Challengers want to link Franken with Obama
REDWOOD FALLS — Republicans want to link U.S. Sen. Al Franken with President Barack Obama, who is not popular among many farmers.
College Republicans have begun making that point by carrying an Obama cutout at Franken appearances, starting Wednesday at southwest Minnesota’s Farmfest agriculture event.
It was not clear how effective the attempt would be as farmers greeted Franken warmly. One, for instance, pointed to the Obama photo and said that he has to go. But when asked about Franken, the reply was that he was doing fine.
Likely Franken opponent Republican Mike McFadden used a Farmfest candidate forum to emphasize the tie: “Sen. Franken has voted with the president 97 percent of the time.”
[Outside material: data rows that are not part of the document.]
(** A file is uploaded in two chunks that arrive at the same time; its landed event is
    delivered, queues a job of the default preset, and a slot encodes it. *)
Lemma outputs_come_from_what_was_sent_witness :
  let ev := {| ul_UploadID := "u0"; ul_WorkspaceID := "ws"; ul_UserID := "user";
               ul_ObjectKey := object_key "ws" (toy_hash 32 "abcdef"); ul_SHA256 := toy_hash 32 "abcdef";
               ul_SizeBytes := 6; ul_Mime := "video/mp4"; ul_LandedAt := 0 |} in
  let works := (WkUpload <$> ex_requests) ++ [WkFarm (FLanded (Ok ev) false); WkFarm FSlot] in
  let probed : string -> result ffprobeOut := fun _ => Ok {| ff_FormatName := "mov"; ff_Duration := "1"; ff_BitRate := "";
    ff_Streams := [{| fs_CodecType := "video"; fs_CodecName := "h264"; fs_Width := 1920; fs_Height := 1080; fs_PixFmt := "yuv420p" |}] |} in
  let prog := whole_prog (toy_hash 32) Some id ex_srv "bkt" (fun _ => None) probed
    {| FFmpegPath := "ffmpeg"; FFprobePath := "ffprobe" |} ex_lcfg ex_sched in
  let c := lrun_sched whole_exec
    (replicate 30 0 ++ concat (replicate 30 [1; 2]) ++ replicate 40 3 ++ replicate 40 4 ++ replicate 60 5)%nat
    ((fun k => (prog k, None)) <$> works, ex_whole) in
  (fun j => (j_State j, j_SourceObjectKey j)) <$> jobs (fm_db (wh_farm c.2)) !! "new"
    = Some (StateCompleted, object_key "ws" (toy_hash 32 "abcdef")) /\
  lg_objects (wh_land c.2) !! "outputs/ws/new/720p/720p.mp4" = Some "enc:abcdef" /\
  Forall (event_landed (toy_hash 32) (sent_by (toy_hash 32) Some ex_requests) (lg_rows (wh_land c.2))
    (lg_objects (wh_land c.2))) (lg_landed (wh_land c.2)).
Proof.
  intros ev works probed prog c. split; [vm_compute; reflexivity|]. split; [vm_compute; reflexivity|].
  refine (proj2 (outputs_come_from_what_was_sent (toy_hash 32) Some id Some ex_srv "bkt" (fun _ => None) probed
    {| FFmpegPath := "ffmpeg"; FFprobePath := "ffprobe" |} mark_encodes ex_lcfg ex_sched "/tmp" ex_requests works
    ex_whole c.2 c.1 toy_hash_hex (fun s => eq_refl) _ _ eq_refl eq_refl _ mark_writes ex_no_collision _
    (ex_whole_wf _ _) _)).
  - by vm_compute.
  - by vm_compute.
  - exists ["tmp"]. by repeat constructor.
  - intros q Hq. unfold works in Hq. rewrite elem_of_app in Hq. destruct Hq as [(q' & [= ->] & Hq)%list_elem_of_fmap|Hq]; [done|].
    rewrite !elem_of_cons in Hq. by destruct Hq as [[=]|[[=]|[]%not_elem_of_nil]].
  - rewrite <-surjective_pairing. apply (lrun_sched_reachable whole_exec (whole_do Some mark_encodes)).
    intros. apply whole_exec_spec.
Defined.
(** C4: a client's upload succeeds.  Against any session store and any bucket, when nothing
    fails: a client that creates a session for a file within the service's limits, sends
    every chunk with its SHA-256, in any order and any number of times, and completes, is
    answered 201, 200 for each chunk and 200; the file is in the bucket under the key named
    after the caller's workspace and its SHA-256, which the last answer gives; the session,
    with a row of its own, is completed; exactly one landed event, about this file, has been
    published; and no other object and no other session has changed.  (S3 numbers parts up
    to 10,000: both the chunks and the 512 MiB ranges of the copy must be within that.) *)
Theorem conforming_upload_lands {S} `{!StoreImpl S} (sha256hex : string -> string) (uuid_Parse : string -> option string)
    (PathEscape : string -> string) (PathUnescape : string -> option string) (srv : Server) (bucketName : string) (i : nat)
    (ident : Identity) (filename mime content : string) (order : Z -> list Z) (w w' : landing S * ()) out :
  (forall s, hex64 (sha256hex s) = true) -> (forall s, PathUnescape (PathEscape s) = Some s) ->
  0 < chunkSize srv <= 2 ^ 59 -> maxObjectBytes srv <= 2 ^ 59 -> (0 < publishRetries srv)%nat ->
  validateCreate {| cr_Filename := filename; cr_SizeBytes := slen content; cr_Mime := mime |} (maxObjectBytes srv) = "" ->
  let count := chunk_count srv (slen content) in
  count <= maxParts -> slen content <= maxParts * copyPartSize ->
  (forall n, n ∈ order count <-> 0 <= n < count) ->
  (forall id, lg_ids w.1 !! id = None -> lg_rows w.1 !! id = None) ->
  nrun (calm_do uuid_Parse PathUnescape i)
    (client sha256hex uuid_Parse PathEscape srv bucketName ident filename mime content order) w out w' ->
  exists id mp now chunks,
    let s := landed_as sha256hex srv ident filename mime content id mp in
    rs_status <$> out = 201 :: replicate (length (order count)) 200 ++ [200] /\
    last out = Some (writeJSON 200 (completeResponse s)) /\
    SHA256 s = sha256hex content /\ ObjectKey s = object_key (id_WorkspaceID ident) (sha256hex content) /\
    State s = SessionCompleted /\ lg_rows w.1 !! id = None /\
    lg_rows w'.1 = <[id := {| en_session := s; en_chunks := chunks |}]> (lg_rows w.1) /\
    lg_objects w'.1 = <[ObjectKey s := content]> (delete (staging_key id) (lg_objects w.1)) /\
    lg_landed w'.1 = lg_landed w.1 ++ [landed_event s now].
Proof.
  intros Hhex Hun Hchunk Hmax Hretry Hvalid count Hparts Hcopy Horder Hids. revert out w'. apply wp_nrun.
  destruct w as [w []]. unfold client. apply (wp_bind (A:=response)). eapply wp_mono; [by apply create_calm|].
  intros created [w1 []] (id & mp & Hid & Hnew & -> & Hw1). cbn [fst] in *.
  change (created_fields _) with (Some (id, chunkSize srv, count)). cbv iota.
  apply (wp_bind (A:=list response)). eapply wp_mono; [apply send_calm; try done; intros n; apply Horder|].
  intros sent [w2 []] [Hsent Hw2]. cbn [fst] in *. apply (wp_bind (A:=response)).
  eapply wp_mono; [eapply complete_calm; [done..| |exact Hw2]|].
  { intros n. unfold all_chunks. rewrite elem_of_union, !elem_of_list_to_set, elem_of_seqZ, Horder. fold count. lia. }
  intros resp [w3 []] (-> & now & chunks & uploads & Hv). exists id, mp, now, chunks. cbn [fst] in *.
  split_and!; [|by rewrite app_comm_cons, last_snoc|done|done|done|done|exact (f_equal v_rows Hv)|exact (f_equal v_objects Hv)|exact (f_equal v_landed Hv)].
  rewrite fmap_cons, fmap_app, Hsent. done.
Qed.

(** ** A concrete run *)

(** A session store that is the map of its interface. *)
#[export, program] Instance map_store : StoreImpl (gmap string entry) := {
  store_exec Y e m := store_nominal e m;
  store_wf m := forall id en, m !! id = Some en -> ID (en_session en) = id;
  store_abs m := m
}.
Next Obligation.
  intros Y e m Hm. split; [|left; by rewrite <-surjective_pairing]. intros id en' H.
  apply (nominal_rows Some Datatypes.id Some (fun _ _ _ => True)) in H. unfold row_from in H.
  destruct (m !! id) as [en|] eqn:Hid.
  - apply Hm in Hid. destruct H as [->|H]; [done|]. by destruct e; try done; destruct H as [_ ->].
  - destruct e; try done. by destruct H as (-> & _ & ->).
Qed.
Next Obligation. intros m id en Hm. apply Hm. Qed.

(** A bucket that fails only what it cannot do. *)
Definition ranges (c range : string) : option (Z * Z) :=
  head (filter (fun p => p.1 <= p.2 /\ range = range_header p.1 p.2)
    (from ← seqZ 0 (slen c); to ← seqZ 0 (slen c); [(from, to)])).

Definition s3_calm_exec (i : nat) : sem s3E bucket := fun X e b =>
  match e in s3E X return X * bucket with
  | CreateMultipartUpload _ key _ =>
      let id := fresh (b_used b) in (inr (Some id), add_upload b id {| mp_key := key; mp_owner := i; mp_parts := ∅ |})
  | UploadPartCopy bkt key id n source range =>
      match b_uploads b !! id, GoLib.strip_prefix (bkt +:+ "/") source ≫= fun k => b_objects b !! k with
      | Some u, Some c =>
          match ranges c range with
          | Some (from, to) =>
              if String.eqb (mp_key u) key
              then (inr (Some "etag"), set_b_uploads b (<[id := add_part u n "etag" (byte_range c from to)]> (b_uploads b)))
              else (inl NoSuchUpload, b)
          | None => (inl (S3Other "range"), b)
          end
      | _, _ => (inl NoSuchUpload, b)
      end
  | e => s3_exec i _ e b
  end.

Lemma ranges_spec c range :
  match ranges c range with
  | Some (from, to) => 0 <= from <= to /\ to < slen c /\ range = range_header from to
  | None => forall from to, 0 <= from <= to -> to < slen c -> range <> range_header from to
  end.
Proof.
  unfold ranges. set (l := _ ← seqZ 0 (slen c); _).
  assert (Hl : forall from to, (from, to) ∈ l <-> 0 <= from < slen c /\ 0 <= to < slen c).
  { intros from to. unfold l. rewrite list_elem_of_bind. setoid_rewrite list_elem_of_bind.
    setoid_rewrite elem_of_seqZ. setoid_rewrite list_elem_of_singleton. split.
    - intros (f & (t & [= -> ->] & Ht) & Hf). lia.
    - intros [H1 H2]. exists from. split; [|lia]. exists to. split; [done|lia]. }
  destruct (filter _ l) as [|[from to] l'] eqn:Hf; simpl.
  - intros from to H1 H2 H3. assert (Hin : (from, to) ∈ (@nil (Z * Z))); [|by apply elem_of_nil in Hin].
    rewrite <-Hf. apply list_elem_of_filter. split; [simpl; split; [lia|done]|]. apply Hl. lia.
  - assert (Hin : (from, to) ∈ (from, to) :: l') by by left. rewrite <-Hf in Hin. apply list_elem_of_filter in Hin as [[H1 H2] H3].
    apply Hl in H3. simpl in *. split_and!; [lia..|done].
Qed.

Lemma s3_calm_exec_spec i X (e : s3E X) b : s3_do Some i X e b (s3_calm_exec i X e b).1 (s3_calm_exec i X e b).2.
Proof.
  destruct e as [bkt key mime| |bkt key id n src rg| | | | | | ]; try apply s3_exec_spec; unfold s3_calm_exec; cbv beta zeta; simpl s3_do.
  - right. eexists. split; [|by left]. eexists. split_and!; [apply is_fresh|done..].
  - destruct (b_uploads b !! id) as [u|] eqn:Hu; [|by left].
    destruct (GoLib.strip_prefix _ src ≫= _) as [c|] eqn:Hc; [|by left].
    apply bind_Some in Hc as (k & ->%strip_prefix_Some & Hc). pose proof (ranges_spec c rg) as Hr.
    destruct (ranges c rg) as [[from to]|]; [|by left]. destruct (String.eqb_spec (mp_key u) key); [|by left].
    right. eexists. split; [|by left]. exists u, "etag", c, from, to. split; [done|]. split; [|naive_solver].
    exists k. split; [by rewrite sapp_assoc|done].
Qed.

Lemma sorted_ascending l : StronglySorted Z.lt l -> ascending l = true.
Proof.
  induction 1 as [|a l _ IH H]; [done|]. simpl. rewrite IH, andb_true_r. apply forallb_forall. intros b Hb.
  rewrite Forall_forall in H. by apply Z.ltb_lt, H, list_elem_of_In.
Qed.

Lemma s3_calm_exec_calm i X (e : s3E X) b : s3_calm Some i e b (s3_calm_exec i X e b).1.
Proof.
  intros _ Hf y b' Hs.
  assert (Hno : forall {Y} (eff : Y -> bucket -> Prop) (x : s3_err + Y), (forall y, ~ eff y b') -> request_out b eff x b' -> is_error x = true).
  { intros Y eff x Hn [[Hx _]|(z & Hz & _)]; [done|by apply Hn in Hz]. }
  destruct e as [bkt key mime|bkt key id n body|bkt key id n src rg|bkt key id parts|bkt key id|bkt key|bkt key|bkt key src|bkt key];
    unfold s3_calm_exec, s3_exec in Hf; cbv beta zeta in Hf; simpl s3_do in Hs; simpl s3_failed in *; try done.
  - apply (Hno _ _ _) in Hs; [done|]. intros z (u & etag & [Hu Hk] & _). rewrite Hu in Hf. by rewrite Hk, String.eqb_refl in Hf.
  - apply (Hno _ _ _) in Hs; [done|]. intros z (u & etag & c & from & to & [Hu Hk] & (k & [= ->] & Hc) & H1 & H2 & H3 & _).
    change (String "/" k) with ("/" +:+ k) in Hf. rewrite Hu, <-sapp_assoc, strip_prefix_app in Hf. simpl in Hf. rewrite Hc in Hf. pose proof (ranges_spec c rg) as Hr.
    destruct (ranges c rg) as [[from' to']|]; [by rewrite Hk, String.eqb_refl in Hf|by apply (Hr from to)].
  - apply (Hno _ _ _) in Hs; [done|]. intros z (u & c & [Hu Hk] & Hn & Hsort & Ha & _).
    rewrite Hu, Ha, Hk, String.eqb_refl, (sorted_ascending _ Hsort), bool_decide_eq_false_2 in Hf by done. done.
  - destruct Hs as [(-> & _)|[_ Hs]]; [done|]. apply (Hno _ _ _) in Hs; [done|]. intros z [(u & Hu & Hk) _].
    by rewrite Hu, Hk, String.eqb_refl in Hf.
  - destruct Hs as [_ Hs]. destruct y as [er|st]; [done|]. destruct Hs as (c & Hc & _). by rewrite Hc in Hf.
  - destruct Hs as [_ Hs]. destruct y as [er|len]; [done|]. destruct Hs as (c & Hc & _). by rewrite Hc in Hf.
  - apply (Hno _ _ _) in Hs; [done|]. intros z (c & (k & [= ->] & Hc) & _).
    change (String "/" k) with ("/" +:+ k) in Hf. rewrite <-sapp_assoc, strip_prefix_app in Hf. simpl in Hf. by rewrite Hc in Hf.
Qed.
Franken, McFadden and state Rep. Jim Abeler, another Republican Senate candidate, spent considerable time at the forum talking about the time they have spent on the farm, even though they live in the Twin Cities.
The incumbent went in front of hundreds of farmers and rattled off work he has done during five years in office on their behalf, while his challengers countered that they could do better.
“I know how hard you have worked,” Franken told the Farmfest audience. “My job is to work just as hard for you.”
McFadden said after the forum that he was successful at getting his point across that “I care.” And, he added, he agrees with farmers who “want a government that is less intrusive.”
The Farmfest U.S. Senate forum produced no surprises in the first time Franken and McFadden met on stage. The forum also included Abeler, who is far back in fundraising but said he believes he has a chance to upend heavily funded McFadden in Tuesday’s Republican primary election.
Also in the GOP primary is David Carlson, who has made little noise in the campaign. The forum also included the Independence Party’s Kevin Terrell.
The challengers generally emphasized the need for a government that orders citizens around less, and accused Franken of being one who likes government control.
“I am afraid government is going to mess it up,” McFadden said of farm programs.
Added Abeler: “I fear for the plight of greater Minnesota.” He said a multitude of problems are on the horizon, from finding workers to health care issues to grocery stores “being further and further away.”
Abeler and McFadden said they want to be on the Senate Agriculture Committee. McFadden criticized Franken for not sitting on the committee that deals with issues important to rural Minnesota.
At every opportunity, Franken recited his work on farm issues, including on a farm bill that set federal agriculture programs for the next five years.
The Environmental Protection Agency was a favorite target, with candidates knowing farmers do not like many of that federal agency’s requirements. At the top of candidates’ and farmers’ minds is a federal rule that defines many waters as “navigable” and places restrictions on their use.
Abeler said some streams the rule defines as navigable could not carry a canoe 10 feet.
Franken said he supports farmers and is fighting the rule.
McFadden and Franken differed in degrees when they spoke about energy.
Franken said he supports diverse energy sources, and since Minnesota does not have fossil fuel, he concentrates on crop-based fuels such as ethanol and biodiesel.
McFadden, on the other hand, said the country needs “all forms of energy” and more pipelines to move some forms of energy such as oil and natural gas.
Franken said that on a key pipeline vote, for the Keystone XL, he supported making it out of U.S. steel (which would help Minnesota’s Iron Range) and require all the oil it carries to be sold in this country.
McFadden said he would support the Keystone even if steel came from China, as long as the Chinese government did not subsidize it.
Carlson positioned himself as an independent Republican, saying voters “do not want to trade one 97 percent for another 97 percent,” indicating that McFadden would vote the Republican line most of the time.
Terrell said that as an independent, he would hold a key Senate vote if the body is equally divided next year as he expects.